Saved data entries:
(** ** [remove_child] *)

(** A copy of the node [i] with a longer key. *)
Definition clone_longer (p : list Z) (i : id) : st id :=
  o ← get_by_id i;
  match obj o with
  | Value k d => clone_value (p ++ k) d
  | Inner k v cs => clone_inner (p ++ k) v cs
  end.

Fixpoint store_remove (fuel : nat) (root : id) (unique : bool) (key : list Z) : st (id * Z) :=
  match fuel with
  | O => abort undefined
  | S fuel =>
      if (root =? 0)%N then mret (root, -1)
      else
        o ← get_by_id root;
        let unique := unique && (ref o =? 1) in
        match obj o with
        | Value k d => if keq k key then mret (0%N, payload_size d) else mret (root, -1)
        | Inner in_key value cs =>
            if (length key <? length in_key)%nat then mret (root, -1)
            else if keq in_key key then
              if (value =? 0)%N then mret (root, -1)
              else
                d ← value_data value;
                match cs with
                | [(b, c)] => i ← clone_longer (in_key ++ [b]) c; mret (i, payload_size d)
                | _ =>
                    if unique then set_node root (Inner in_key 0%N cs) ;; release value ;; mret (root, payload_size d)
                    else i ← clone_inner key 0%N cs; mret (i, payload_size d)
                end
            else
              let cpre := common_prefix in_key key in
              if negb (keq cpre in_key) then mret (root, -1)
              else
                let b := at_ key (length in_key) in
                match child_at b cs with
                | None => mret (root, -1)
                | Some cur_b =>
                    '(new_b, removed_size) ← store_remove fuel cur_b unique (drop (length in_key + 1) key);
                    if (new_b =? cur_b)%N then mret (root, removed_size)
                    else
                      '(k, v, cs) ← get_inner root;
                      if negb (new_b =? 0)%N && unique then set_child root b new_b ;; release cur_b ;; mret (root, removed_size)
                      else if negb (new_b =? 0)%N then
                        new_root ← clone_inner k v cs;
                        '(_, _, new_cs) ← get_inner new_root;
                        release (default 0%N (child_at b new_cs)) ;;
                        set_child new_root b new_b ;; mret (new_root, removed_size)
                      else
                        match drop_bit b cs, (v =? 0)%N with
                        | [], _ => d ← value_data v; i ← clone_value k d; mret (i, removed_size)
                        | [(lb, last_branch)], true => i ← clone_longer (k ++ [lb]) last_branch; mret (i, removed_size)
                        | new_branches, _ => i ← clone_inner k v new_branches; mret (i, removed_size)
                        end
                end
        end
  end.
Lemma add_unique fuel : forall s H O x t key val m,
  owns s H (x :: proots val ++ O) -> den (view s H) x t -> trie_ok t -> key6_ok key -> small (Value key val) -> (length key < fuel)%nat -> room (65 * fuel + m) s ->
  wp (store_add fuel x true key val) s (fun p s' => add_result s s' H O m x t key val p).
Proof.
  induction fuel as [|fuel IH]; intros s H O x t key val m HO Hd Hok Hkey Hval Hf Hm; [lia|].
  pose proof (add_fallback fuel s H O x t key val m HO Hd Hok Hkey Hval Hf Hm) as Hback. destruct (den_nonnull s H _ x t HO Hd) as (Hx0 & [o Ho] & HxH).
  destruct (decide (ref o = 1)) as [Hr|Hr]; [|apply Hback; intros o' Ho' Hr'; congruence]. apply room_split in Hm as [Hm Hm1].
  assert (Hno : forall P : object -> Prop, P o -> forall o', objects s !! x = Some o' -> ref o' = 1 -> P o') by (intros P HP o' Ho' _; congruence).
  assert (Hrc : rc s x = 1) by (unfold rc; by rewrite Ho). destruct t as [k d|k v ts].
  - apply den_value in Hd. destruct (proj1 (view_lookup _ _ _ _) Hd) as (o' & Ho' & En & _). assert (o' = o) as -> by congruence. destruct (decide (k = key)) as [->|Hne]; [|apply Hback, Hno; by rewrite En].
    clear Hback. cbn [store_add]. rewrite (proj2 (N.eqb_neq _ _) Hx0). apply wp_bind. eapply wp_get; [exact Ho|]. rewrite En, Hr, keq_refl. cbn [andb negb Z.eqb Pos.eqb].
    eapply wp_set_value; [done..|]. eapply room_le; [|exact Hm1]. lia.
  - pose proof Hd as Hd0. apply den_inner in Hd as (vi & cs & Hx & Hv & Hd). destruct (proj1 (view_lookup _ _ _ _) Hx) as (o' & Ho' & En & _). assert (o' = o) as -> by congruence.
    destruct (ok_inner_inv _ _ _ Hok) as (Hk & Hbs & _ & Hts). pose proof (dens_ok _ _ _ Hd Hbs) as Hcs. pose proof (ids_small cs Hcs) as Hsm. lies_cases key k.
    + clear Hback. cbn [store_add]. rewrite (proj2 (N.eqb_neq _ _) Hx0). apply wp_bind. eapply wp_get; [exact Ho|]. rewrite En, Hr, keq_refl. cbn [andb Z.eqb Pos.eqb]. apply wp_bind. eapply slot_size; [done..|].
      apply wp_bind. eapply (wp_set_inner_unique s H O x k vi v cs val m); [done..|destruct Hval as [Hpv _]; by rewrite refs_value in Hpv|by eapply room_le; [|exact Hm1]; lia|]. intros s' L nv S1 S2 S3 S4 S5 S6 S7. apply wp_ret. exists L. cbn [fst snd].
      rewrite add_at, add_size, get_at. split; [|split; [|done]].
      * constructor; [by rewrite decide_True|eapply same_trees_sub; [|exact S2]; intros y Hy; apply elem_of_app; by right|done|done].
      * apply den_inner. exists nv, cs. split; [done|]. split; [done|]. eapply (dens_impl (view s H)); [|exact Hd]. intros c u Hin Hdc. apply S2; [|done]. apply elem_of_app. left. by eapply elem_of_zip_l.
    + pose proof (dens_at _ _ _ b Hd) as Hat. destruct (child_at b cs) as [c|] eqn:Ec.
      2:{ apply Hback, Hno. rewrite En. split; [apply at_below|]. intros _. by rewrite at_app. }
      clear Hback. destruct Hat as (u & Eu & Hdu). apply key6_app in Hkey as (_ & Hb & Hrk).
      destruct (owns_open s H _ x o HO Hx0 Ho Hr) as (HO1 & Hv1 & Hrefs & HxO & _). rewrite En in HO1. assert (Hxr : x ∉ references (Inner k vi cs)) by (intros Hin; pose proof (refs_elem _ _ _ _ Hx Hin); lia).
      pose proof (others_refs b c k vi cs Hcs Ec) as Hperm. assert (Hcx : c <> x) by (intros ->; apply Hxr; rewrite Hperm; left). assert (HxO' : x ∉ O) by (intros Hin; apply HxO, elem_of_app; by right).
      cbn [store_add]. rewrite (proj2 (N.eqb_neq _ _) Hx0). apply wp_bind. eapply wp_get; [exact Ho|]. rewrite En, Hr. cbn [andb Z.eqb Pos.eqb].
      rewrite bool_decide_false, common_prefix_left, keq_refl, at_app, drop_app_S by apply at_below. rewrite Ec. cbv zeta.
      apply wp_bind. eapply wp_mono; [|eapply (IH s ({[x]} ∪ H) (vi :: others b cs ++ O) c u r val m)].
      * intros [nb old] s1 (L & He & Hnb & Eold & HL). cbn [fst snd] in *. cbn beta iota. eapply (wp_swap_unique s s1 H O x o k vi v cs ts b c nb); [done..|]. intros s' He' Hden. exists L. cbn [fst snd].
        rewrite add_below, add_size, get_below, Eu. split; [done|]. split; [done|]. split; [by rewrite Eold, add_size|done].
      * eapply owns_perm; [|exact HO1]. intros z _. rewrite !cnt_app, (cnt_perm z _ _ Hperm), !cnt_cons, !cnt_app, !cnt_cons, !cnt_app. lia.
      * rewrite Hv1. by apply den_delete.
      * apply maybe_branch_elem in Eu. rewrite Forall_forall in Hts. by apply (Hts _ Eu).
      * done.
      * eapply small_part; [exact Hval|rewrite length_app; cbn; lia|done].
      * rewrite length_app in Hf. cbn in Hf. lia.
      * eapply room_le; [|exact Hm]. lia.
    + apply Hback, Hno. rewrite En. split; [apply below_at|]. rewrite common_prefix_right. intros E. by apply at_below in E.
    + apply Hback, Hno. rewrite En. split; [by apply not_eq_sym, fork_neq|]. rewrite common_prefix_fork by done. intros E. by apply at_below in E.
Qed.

Your goal: Look above for the line containing "owns s H (x" and the line containing "destruct (decide (ref". Transcribe both, with the lines between them, exactly.

Solution to this exercise:
  owns s H (x :: proots val ++ O) -> den (view s H) x t -> trie_ok t -> key6_ok key -> small (Value key val) -> (length key < fuel)%nat -> room (65 * fuel + m) s ->
  wp (store_add fuel x true key val) s (fun p s' => add_result s s' H O m x t key val p).
Proof.
  induction fuel as [|fuel IH]; intros s H O x t key val m HO Hd Hok Hkey Hval Hf Hm; [lia|].
  pose proof (add_fallback fuel s H O x t key val m HO Hd Hok Hkey Hval Hf Hm) as Hback. destruct (den_nonnull s H _ x t HO Hd) as (Hx0 & [o Ho] & HxH).
  destruct (decide (ref o = 1)) as [Hr|Hr]; [|apply Hback; intros o' Ho' Hr'; congruence]. apply room_split in Hm as [Hm Hm1].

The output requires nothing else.